Dernière mise à jour le 1 octobre 2016

La capitulation idéologique en rase campagne de Khaled Mecha’al.

Khaled Mecha’al, dirigeant du Hamas, s’est livré à une confession publique, samedi 24 septembre 2016 à Doha, dans un exercice d’autocritique qui s’est apparenté à une capitulation idéologique en rase campagne du chef politique de la branche palestinienne des Frères Musulmans, artisan de la déconfiture du mouvement islamiste palestinien.

Celui qui se rêvait en destin de Libertador qui s’est révélé un fossoyeur de la cause palestinienne, a pris prétexte d’un colloque organisé par le «Centre des Etudes d’Al Jazira», pour se livrer à une confession publique sur «les erreurs» du Hamas durant la séquence dite du «printemps arabe».

Premier exercice du genre depuis sa bévue stratégique de son exil à Doha, l’autocritique de Khaled Mécha’al est apparue à bon nombre d’observateurs comme le prélude à son dégagement du leadership du mouvement islamiste palestinien.

Voici la liste des erreurs admises par Khaled Mécha’al :

1 ère erreur : «Hamas a commis une erreur en monopolisant le pouvoir à Gaza après sa rupture avec le Fatah, dans la foulée de sa victoire électorale en 2006…

2 ème erreur : «L’erreur de penser que l’ère du Fatah, (la matrice des formations de la guérilla palestinienne) était révolue et que l’ère du Hamas débutait. Sur la base de cette fausse estimation, nous avons commis l’erreur de chercher à les évincer.

3 ème erreur : «Le mouvement islamique a commis l’erreur de surestimer son importance dans la séquence dite du «printemps arabe», faisant preuve d’un manque d’expérience en ce domaine, d’un manque d’informations précises, ce qui a provoqué une perturbation dans nos rapports avec nos partenaires».

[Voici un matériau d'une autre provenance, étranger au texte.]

Lemma ValidatePrefix_Ok e owner prefix :
  ValidatePrefix e owner prefix = Ok tt <->
  exists o ip n, e !! owner = Some o /\ ParseCIDR prefix = Some (ip, n) /\
    check_type (to_lower (Type_ (AllowedPrefixes o))) (match To4 ip with Some _ => true | None => false end)
      (mask_size (net_mask n)).1 (mask_size (net_mask n)).2 = Ok tt /\
    (AllowedCIDRs (AllowedPrefixes o) = [] \/ validateAllowedCIDRs ip n (AllowedCIDRs (AllowedPrefixes o)) = Ok tt).
Proof.
  unfold ValidatePrefix. split.
  - destruct (e !! owner) as [o|]; [|done]. destruct (ParseCIDR prefix) as [[ip n]|]; [|done].
    destruct (mask_size (net_mask n)) as [ones bits] eqn:Em. destruct (check_type _ _ _ _) as [[]|] eqn:Ec; [|done].
    intros H. exists o, ip, n. rewrite Em. split; [done|]. split; [done|]. split; [done|].
    destruct (AllowedCIDRs (AllowedPrefixes o)); [by left|by right].
  - intros (o & ip & n & -> & -> & Hc & Ha). destruct (mask_size (net_mask n)). cbn [fst snd] in Hc. rewrite Hc.
    destruct Ha as [->|Ha]; [done|]. by destruct (AllowedCIDRs (AllowedPrefixes o)).
Qed.

(** The prefix is written in the notation of its own family. *)
Definition own_notation (prefix : string) : Prop :=
  forall ip n, ParseCIDR prefix = Some (ip, n) -> length (net_mask n) = 4%nat \/ To4 ip = None.

(** When an owner is restricted to a list of networks, a prefix that the engine
    accepts lies within one of them: every address of the prefix is an address of
    that network.  The prefix is not an IPv4 address in IPv6 notation. *)
Theorem accepted_prefix_within e owner o prefix ip n :
  e !! owner = Some o -> AllowedCIDRs (AllowedPrefixes o) <> [] -> own_notation prefix ->
  ValidatePrefix e owner prefix = Ok tt -> ParseCIDR prefix = Some (ip, n) ->
  exists c aip a, c ∈ AllowedCIDRs (AllowedPrefixes o) /\ ParseCIDR c = Some (aip, a) /\
    forall x, wf_ip x -> Contains n x = true -> Contains a x = true.
Proof.
  intros Ho Hne Hown H Hp. apply ValidatePrefix_Ok in H as (o' & ip' & n' & Ho' & Hp' & _ & Ha).
  rewrite Ho in Ho'. injection Ho' as <-. rewrite Hp in Hp'. injection Hp' as <- <-. destruct Ha as [Ha|Ha]; [done|].
  destruct (validateAllowedCIDRs_Ok _ _ _ Ha) as (c & aip & a & Hc & Ec & Hcon & Hle). exists c, aip, a.
  split; [done|]. split; [done|]. intros x Hx Hnx.
  destruct (ParseCIDR_ok _ _ _ Hp) as (_ & ones & bits & Hok & Hsz).
  destruct (ParseCIDR_ok _ _ _ Ec) as (_ & aones & abits & Haok & Hasz).
  rewrite Hsz, Hasz in Hle. cbn in Hle. exact (network_within n ones bits a aones abits prefix ip x Hp Hok Haok (Hown _ _ Hp) Hcon Hle Hx Hnx).
Qed.

Definition tenant : OwnerConfig := mkOwner "secret" (mkPrefixPolicy "subnet" ["10.0.0.0/8"; "192.168.0.0/16"]).

Lemma accepted_prefix_within_witness :
  exists c aip a, c ∈ AllowedCIDRs (AllowedPrefixes tenant) /\ ParseCIDR c = Some (aip, a) /\
    forall x, wf_ip x -> Contains (mkIPNet [192; 168; 4; 0] [255; 255; 252; 0]) x = true -> Contains a x = true.
Proof.
  apply (accepted_prefix_within {["tenant" := tenant]} "tenant" tenant "192.168.4.0/22"
           [0; 0; 0; 0; 0; 0; 0; 0; 0; 0; 255; 255; 192; 168; 4; 0] (mkIPNet [192; 168; 4; 0] [255; 255; 252; 0]));
    [reflexivity|discriminate| |vm_compute; reflexivity|vm_compute; reflexivity].
  intros ip n H. vm_compute in H. injection H as <- <-. left. reflexivity.
Defined.

(** An owner restricted to host routes of 10.0.0.0/8 may advertise ::/32: the prefix
    is an IPv4 address for the engine and an IPv6 network for the router. *)
Theorem mapped_prefix_evades_policy :
  let hosts := mkOwner "secret" (mkPrefixPolicy "host_only" ["10.0.0.0/8"]) in
  ValidatePrefix {["tenant" := hosts]} "tenant" "::ffff:10.0.0.5/32" = Ok tt /\
  exists ip n, ParseCIDR "::ffff:10.0.0.5/32" = Some (ip, n) /\
    exists x y a, ParseIP "::1" = Some x /\ ParseIP "::2" = Some y /\ Contains n x = true /\ Contains n y = true /\
      ParseCIDR "10.0.0.0/8" = Some a /\ Contains a.2 x = false.
Proof.
  split; [vm_compute; reflexivity|]. eexists _, _. split; [vm_compute; reflexivity|].
  eexists _, _, _. do 5 (split; [vm_compute; reflexivity|]). vm_compute. reflexivity.
Qed.

(** A validated configuration leaves the engine nothing to complain about but the
    prefix. *)
Lemma first_error_None {A} (f : A -> option config_error) l : first_error f l = None -> forall x, x ∈ l -> f x = None.
Proof.
  induction l as [|y l IH]; cbn; [by intros _ x ?%elem_of_nil|]. destruct (f y) eqn:E; [done|].
  intros H x [->|Hx]%elem_of_cons; [done|by apply IH].
Qed.

Lemma Validate_owner `{MapIter} cfg owner o :
  Validate cfg = None -> Owners cfg !! owner = Some o -> validateOwner o = None.
Proof.
  unfold Validate, check. intros Hv Ho. do 5 (case_match; [done|]).
  destruct (first_error validateBGPPeer _); [done|]. destruct (validateOwners (Owners cfg)) eqn:E; [done|].
  clear Hv. unfold validateOwners, check in E. case_match; [done|]. apply (first_error_None _ _ E (owner, o)). by apply elem_of_iter.
Qed.

Lemma validateOwner_allowed o ip n err :
  validateOwner o = None -> validateAllowedCIDRs ip n (AllowedCIDRs (AllowedPrefixes o)) = Err err -> err = ErrPrefixNotInAllowedCIDR.
Proof.
  unfold validateOwner, check. cbv zeta. case_match; [done|]. case_match; [|by case_match].
  generalize (AllowedCIDRs (AllowedPrefixes o)). clear. intros l. induction l as [|c l IH]; cbn; [by intros _ [=]|].
  unfold is_cidr. destruct (ParseCIDR c) as [[aip a]|]; [|done]. intros Hl. destruct (Contains a ip && _); [done|]. by apply IH.
Qed.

4 ème erreur : Réaffirmation du principe de la non ingérence dans les conflits qui agitent la région. «Nous nous rangeons du côté des peuples, en faveur de la stabilité de la nation, en prenant en considération nos intérêts et les impératifs de notre combat en tant que Mouvement de Libération Nationale et de Mouvement de Résistance. En cas de conflits d’intérêt, nous devons nous ranger du côté de nos principes».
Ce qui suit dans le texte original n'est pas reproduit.